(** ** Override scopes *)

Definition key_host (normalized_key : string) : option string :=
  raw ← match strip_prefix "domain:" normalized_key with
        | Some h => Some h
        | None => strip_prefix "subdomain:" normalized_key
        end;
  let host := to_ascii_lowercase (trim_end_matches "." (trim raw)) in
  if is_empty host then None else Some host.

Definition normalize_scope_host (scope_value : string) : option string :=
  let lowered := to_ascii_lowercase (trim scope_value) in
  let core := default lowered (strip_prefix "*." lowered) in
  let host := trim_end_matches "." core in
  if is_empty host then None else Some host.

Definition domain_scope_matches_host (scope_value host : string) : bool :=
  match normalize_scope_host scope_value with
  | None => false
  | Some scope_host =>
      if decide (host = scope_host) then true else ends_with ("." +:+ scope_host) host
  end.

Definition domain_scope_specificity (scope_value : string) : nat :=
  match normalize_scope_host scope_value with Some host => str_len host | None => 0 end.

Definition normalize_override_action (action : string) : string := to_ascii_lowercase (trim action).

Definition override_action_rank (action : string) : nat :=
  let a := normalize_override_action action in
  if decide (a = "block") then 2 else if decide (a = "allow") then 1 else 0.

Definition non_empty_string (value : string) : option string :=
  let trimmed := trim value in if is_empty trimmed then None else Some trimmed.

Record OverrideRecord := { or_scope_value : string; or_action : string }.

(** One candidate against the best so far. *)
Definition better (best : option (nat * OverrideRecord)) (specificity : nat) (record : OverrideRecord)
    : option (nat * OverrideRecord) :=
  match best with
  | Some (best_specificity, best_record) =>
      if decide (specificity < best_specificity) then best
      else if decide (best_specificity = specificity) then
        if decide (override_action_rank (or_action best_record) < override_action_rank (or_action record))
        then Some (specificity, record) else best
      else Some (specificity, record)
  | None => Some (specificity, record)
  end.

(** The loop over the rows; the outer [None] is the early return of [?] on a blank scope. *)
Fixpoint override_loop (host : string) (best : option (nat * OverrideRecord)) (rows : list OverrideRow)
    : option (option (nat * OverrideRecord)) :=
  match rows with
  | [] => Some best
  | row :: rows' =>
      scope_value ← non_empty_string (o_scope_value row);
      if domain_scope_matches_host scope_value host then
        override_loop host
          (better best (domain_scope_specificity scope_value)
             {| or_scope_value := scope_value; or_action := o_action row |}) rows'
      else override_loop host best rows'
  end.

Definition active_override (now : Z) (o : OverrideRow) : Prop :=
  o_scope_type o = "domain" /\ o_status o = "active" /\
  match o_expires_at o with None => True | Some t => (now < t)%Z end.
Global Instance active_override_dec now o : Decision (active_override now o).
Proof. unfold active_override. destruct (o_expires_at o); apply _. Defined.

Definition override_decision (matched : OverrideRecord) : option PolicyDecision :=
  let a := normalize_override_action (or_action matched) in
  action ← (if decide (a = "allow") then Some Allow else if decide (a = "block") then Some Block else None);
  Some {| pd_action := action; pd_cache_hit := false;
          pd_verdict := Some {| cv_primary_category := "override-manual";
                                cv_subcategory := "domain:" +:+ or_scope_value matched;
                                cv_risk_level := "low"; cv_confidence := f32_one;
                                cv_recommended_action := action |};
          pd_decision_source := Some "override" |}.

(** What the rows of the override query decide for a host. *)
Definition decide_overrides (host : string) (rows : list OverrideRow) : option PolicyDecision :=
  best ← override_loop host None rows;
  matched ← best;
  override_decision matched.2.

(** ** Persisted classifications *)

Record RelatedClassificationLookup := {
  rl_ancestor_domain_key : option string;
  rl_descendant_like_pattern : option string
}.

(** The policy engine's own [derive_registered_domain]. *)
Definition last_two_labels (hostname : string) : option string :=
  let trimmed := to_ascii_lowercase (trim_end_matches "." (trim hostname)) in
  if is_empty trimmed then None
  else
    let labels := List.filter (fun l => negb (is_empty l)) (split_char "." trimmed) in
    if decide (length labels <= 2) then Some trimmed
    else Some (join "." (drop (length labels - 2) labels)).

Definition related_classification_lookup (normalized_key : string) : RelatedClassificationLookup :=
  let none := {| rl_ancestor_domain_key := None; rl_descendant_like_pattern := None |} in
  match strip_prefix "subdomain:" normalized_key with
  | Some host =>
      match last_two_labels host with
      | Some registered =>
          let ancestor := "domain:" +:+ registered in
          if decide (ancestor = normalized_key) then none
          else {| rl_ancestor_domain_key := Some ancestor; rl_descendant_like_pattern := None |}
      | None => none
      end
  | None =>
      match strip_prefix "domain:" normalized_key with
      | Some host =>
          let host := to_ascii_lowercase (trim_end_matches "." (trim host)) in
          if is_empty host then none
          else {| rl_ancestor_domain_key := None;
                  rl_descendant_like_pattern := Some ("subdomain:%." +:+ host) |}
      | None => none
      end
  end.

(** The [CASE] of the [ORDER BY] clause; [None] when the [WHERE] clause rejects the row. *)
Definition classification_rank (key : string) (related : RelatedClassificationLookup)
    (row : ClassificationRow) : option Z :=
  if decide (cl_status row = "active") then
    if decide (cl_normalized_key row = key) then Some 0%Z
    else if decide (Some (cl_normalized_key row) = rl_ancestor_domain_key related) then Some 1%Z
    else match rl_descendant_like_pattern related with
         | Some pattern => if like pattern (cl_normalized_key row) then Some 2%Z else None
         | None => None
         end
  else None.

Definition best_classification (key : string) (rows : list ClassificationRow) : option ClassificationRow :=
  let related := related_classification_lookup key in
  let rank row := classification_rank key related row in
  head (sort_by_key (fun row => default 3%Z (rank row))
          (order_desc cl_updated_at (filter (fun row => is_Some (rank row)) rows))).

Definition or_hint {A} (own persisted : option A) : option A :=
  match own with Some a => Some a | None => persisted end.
☆ ☆ ☆ ☆ ☆
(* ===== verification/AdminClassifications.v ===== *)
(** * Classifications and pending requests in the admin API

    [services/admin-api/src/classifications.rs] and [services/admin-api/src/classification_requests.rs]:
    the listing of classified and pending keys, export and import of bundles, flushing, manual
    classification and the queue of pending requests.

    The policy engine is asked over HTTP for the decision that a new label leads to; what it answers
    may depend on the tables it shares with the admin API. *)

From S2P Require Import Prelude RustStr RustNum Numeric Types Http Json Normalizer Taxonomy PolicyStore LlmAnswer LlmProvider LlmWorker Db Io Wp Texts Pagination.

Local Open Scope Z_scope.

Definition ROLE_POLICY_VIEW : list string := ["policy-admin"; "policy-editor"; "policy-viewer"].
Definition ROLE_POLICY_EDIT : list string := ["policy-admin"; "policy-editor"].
☆ ☆ ☆ ☆ ☆
PROBLEM STATEMENT
Return every line above that contains the word "engine".

RESULT
(** The policy engine's own [derive_registered_domain]. *)
    The policy engine is asked over HTTP for the decision that a new label leads to; what it answers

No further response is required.